_ASSIGNMENT_
Given the entries that follow, write out exactly the lines starting at the one containing "cached with three" and ending at the one containing "refuses. *)", both ends included, and only those.

■ ■ ■ ■ ■ ■ ■

Lemma demo_global_length state high n : length (demo_global state high n) = n.
Proof. unfold demo_global. now rewrite length_map, length_seq. Qed.

Lemma demo_global_range state high n :
  (0 < high)%Z -> Forall (fun x => (0 <= x < high)%Z) (demo_global state high n).
Proof.
  intros Hh. unfold demo_global. apply Forall_map, Forall_forall.
  intros i _. now apply Z.mod_pos_bound.
Qed.

#[export] Instance global : GlobalGenerator := {|
  global_state := Z;
  global_randint := demo_global;
  global_randint_length := demo_global_length;
  global_randint_range := demo_global_range
|}.

(** A table of four entries and two chains over one prefix. *)
Definition table : Np.vector := [F32.one; F32.two; F32.three; F32.minus_one].

Definition fresh : NoiseSource.t :=
  {| NoiseSource.noise := table;
     NoiseSource._cache := [];
     NoiseSource._max_cache := 1 |}.

Definition m2 : chain := [(42%Z, F32.one); (7%Z, F32.two)].
Definition m3 : chain := [(42%Z, F32.one); (7%Z, F32.two); (9%Z, F32.one)].

(** Two variables of shape [(2,)], as in the specification's example. *)
Definition vars : list Tf.variable :=
  [ {| Tf.get_shape := [2] |}; {| Tf.get_shape := [2] |} ].

Definition sess0 : Tf.session :=
  [ {| Tf.shape := [2]; Tf.data := [F32.one; F32.two] |};
    {| Tf.shape := [2]; Tf.data := [F32.three; F32.minus_one] |} ].

Definition adder : NoiseAdder.t :=
  NoiseAdder.seed (NoiseAdder.__init__ vars fresh) [(42%Z, F32.one)].

(** The object after a first call at size 3: the prefix of [m2] is
    cached with three values, two more than the budget of [fresh]. *)
Definition warmed : NoiseSource.t :=
  snd (NoiseSource.cumulative_block fresh 3 m2).

(** The object [NoiseSource(1337, 16, max_cache)] builds. *)
Definition built (max_cache : Z) : NoiseSource.t :=
  {| NoiseSource.noise := demo_normal 1337 16;
     NoiseSource._cache := [];
     NoiseSource._max_cache := max_cache |}.

(** A table whose only entry is negative, to see the sign of a zero. *)
Definition negative : NoiseSource.t :=
  {| NoiseSource.noise := [F32.minus_one];
     NoiseSource._cache := [];
     NoiseSource._max_cache := 1 |}.

(** A scope body that overwrites the first variable, enters a second
    scope on the same adder, and raises. *)
Definition bad_body : Program.stmt :=
  Program.Seq
    (Program.Assign 0 {| Tf.shape := [2]; Tf.data := [F32.zero; F32.zero] |})
    (Program.Seq (Program.With m2 Program.Pass)
                 (Program.RaiseStmt IndexError)).

(** An adder over no variable at all, with a seed the generator
    refuses. *)
Definition adder_of_nothing : NoiseAdder.t :=
  NoiseAdder.seed (NoiseAdder.__init__ [] fresh) [((-1)%Z, F32.one)].

(** Under Python 2, a hash table that lists the oldest key first. *)
Definition oldest_first : python := Python2 (fun _ => 0).

End Demo.

(* ------------------------------------------------------------------ *)
(** * Properties *)

(** ** float32 and numpy arrays *)

Lemma same_number_refl x : F32.same_number x x.
Proof. now left. Qed.

Lemma add_zero_l x : F32.same_number (F32.add F32.zero x) x.
Proof.
  destruct x as [[|]| | |]; cbn; try (now left).
  right; now split.
Qed.

(** Adding the zero on the left is not the identity on the data: it
    turns the negative zero into the positive one. *)
Example add_zero_l_not_identity :
  F32.add F32.zero F32.minus_zero <> F32.minus_zero.
Proof. discriminate. Qed.

Lemma zip_add_length a b :
  length (Np.zip_add a b) = Nat.min (length a) (length b).
Proof. unfold Np.zip_add. now rewrite length_map, length_combine. Qed.

Lemma zip_add_zeros b :
  Np.zip_add (Np.zeros (length b)) b = map (F32.add F32.zero) b.
Proof.
  induction b as [|x b IH]; [reflexivity|].
  cbn. f_equal. exact IH.
Qed.

Lemma zeros_length n : length (Np.zeros n) = n.
Proof. apply repeat_length. Qed.

Lemma np_add_same_length a b :
  length a = length b -> Np.add a b = Ok (Np.zip_add a b).
Proof.
  intros H. unfold Np.add. now rewrite (proj2 (Nat.eqb_eq _ _) H).
Qed.

(** The [int] 0 plus an array is the array of zeros plus that array. *)
Lemma np_add_int_zero b :
  Np.add Np.int_zero b = Ok (Np.zip_add (Np.zeros (length b)) b).
Proof.
  unfold Np.add, Np.int_zero. cbn [length hd].
  destruct (Nat.eqb_spec 1 (length b)) as [E|E].
  - now rewrite <- E.
  - cbn. now rewrite zip_add_zeros.
Qed.

(** What [+] returns has the length numpy's broadcasting rule gives. *)
Lemma np_add_length a b c :
  Np.add a b = Ok c ->
  length c = if length a =? length b then length a
             else if length a =? 1 then length b else length a.
Proof.
  unfold Np.add.
  destruct (length a =? length b) eqn:E1.
  - intros [= <-]. rewrite zip_add_length.
    apply Nat.eqb_eq in E1. lia.
  - destruct (length a =? 1) eqn:E2.
    + intros [= <-]. apply length_map.
    + destruct (length b =? 1); [|discriminate].
      intros [= <-]. apply length_map.
Qed.

Lemma np_add_raises a b e :
  Np.add a b = Raise e ->
  e = ValueError /\ length a <> length b /\ length a <> 1 /\ length b <> 1.
Proof.
  unfold Np.add.
  destruct (Nat.eqb_spec (length a) (length b)); [discriminate|].
  destruct (Nat.eqb_spec (length a) 1); [discriminate|].
  destruct (Nat.eqb_spec (length b) 1); [discriminate|].
  intros [= <-]. auto.
Qed.

Lemma scale_length a c : length (Np.scale a c) = length a.
Proof. apply length_map. Qed.

Lemma take_length a indices v :
  Np.take a indices = Ok v -> length v = length indices.
Proof.
  revert v. induction indices as [|i rest IH]; intros v; cbn.
  - now intros [= <-].
  - destruct (nth_error a i); [|discriminate].
    destruct (Np.take a rest) as [xs|]; [|discriminate].
    cbn. intros [= <-]. cbn. f_equal. now apply IH.
Qed.

Lemma take_in_range a indices :
  Forall (fun i => i < length a) indices ->
  exists v, Np.take a indices = Ok v.
Proof.
  induction 1 as [|i rest Hi _ [xs IH]]; cbn.
  - now exists [].
  - destruct (nth_error a i) as [x|] eqn:E.
    + rewrite IH. cbn. now exists (x :: xs).
    + apply nth_error_None in E. lia.
Qed.

Section WithGenerator.
Context {RS : RandomState}.

(** ** block *)

(** [block] reads the table and nothing else of the object. *)
Lemma block_table a b size seed :
  NoiseSource.noise a = NoiseSource.noise b ->
  NoiseSource.block a size seed = NoiseSource.block b size seed.
Proof. intros H. unfold NoiseSource.block. now rewrite H. Qed.

Lemma block_length self size seed v :
  NoiseSource.block self size seed = Ok v -> length v = size.
Proof.
  unfold NoiseSource.block, Rs.create, Rs.draw_randint.
  destruct (Rs.seed_ok seed); [|discriminate]. cbn.
  destruct (length (NoiseSource.noise self) =? 0).
  - destruct (Nat.eqb_spec size 0) as [->|]; [|discriminate].
    cbn. now intros [= <-].
  - cbn. intros H. apply take_length in H. now rewrite randint_length in H.
Qed.

(** A valid seed and a table that is not empty are all [block] needs. *)
Lemma block_ok self size seed :
  Rs.seed_ok seed = true ->
  0 < length (NoiseSource.noise self) ->
  exists v, NoiseSource.block self size seed = Ok v /\ length v = size.
Proof.
  intros Hs Hn. unfold NoiseSource.block, Rs.create, Rs.draw_randint.
  rewrite Hs. cbn.
  destruct (Nat.eqb_spec (length (NoiseSource.noise self)) 0) as [E|_]; [lia|].
  cbn.
  destruct (take_in_range (NoiseSource.noise self)
              (randint_range seed size Hn)) as [v Hv].
  exists v. split; [exact Hv|].
  apply take_length in Hv. now rewrite randint_length in Hv.
Qed.

(** The calls of a history never touch the table. *)
Lemma cumulative_block_table self size m :
  NoiseSource.noise (snd (NoiseSource.cumulative_block self size m)) =
  NoiseSource.noise self.
Proof.
  unfold NoiseSource.cumulative_block.
  destruct m as [|x m']; [reflexivity|].
  destruct (last (x :: m') (0%Z, F32.zero)) as [seed scale].
  destruct (NoiseSource.block self size seed); [|reflexivity].
  destruct (length (x :: m') =? 1); [reflexivity|].
  destruct (Dict.get _ _); [reflexivity|].
  destruct (NoiseSource.np_sum _ _ _); reflexivity.
Qed.

Lemma evict_loop_table py fuel self r self' :
  NoiseSource.evict_loop py fuel self = Some (r, self') ->
  NoiseSource.noise self' = NoiseSource.noise self.
Proof.
  revert self. induction fuel as [|fuel IH]; intros self; cbn;
    unfold NoiseSource.evict_step;
    destruct (NoiseSource._cache_size self >? NoiseSource._max_cache self)%Z;
    try (now intros [= _ <-]);
    destruct (Dict.first_key py (NoiseSource._cache self)); cbn;
    try (now intros [= _ <-]); try discriminate.
  intros H. now apply IH in H.
Qed.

■ ■ ■ ■ ■ ■ ■

_WRITTEN SOLUTION_
    cached with three values, two more than the budget of [fresh]. *)
Definition warmed : NoiseSource.t :=
  snd (NoiseSource.cumulative_block fresh 3 m2).

(** The object [NoiseSource(1337, 16, max_cache)] builds. *)
Definition built (max_cache : Z) : NoiseSource.t :=
  {| NoiseSource.noise := demo_normal 1337 16;
     NoiseSource._cache := [];
     NoiseSource._max_cache := max_cache |}.

(** A table whose only entry is negative, to see the sign of a zero. *)
Definition negative : NoiseSource.t :=
  {| NoiseSource.noise := [F32.minus_one];
     NoiseSource._cache := [];
     NoiseSource._max_cache := 1 |}.

(** A scope body that overwrites the first variable, enters a second
    scope on the same adder, and raises. *)
Definition bad_body : Program.stmt :=
  Program.Seq
    (Program.Assign 0 {| Tf.shape := [2]; Tf.data := [F32.zero; F32.zero] |})
    (Program.Seq (Program.With m2 Program.Pass)
                 (Program.RaiseStmt IndexError)).

(** An adder over no variable at all, with a seed the generator
    refuses. *)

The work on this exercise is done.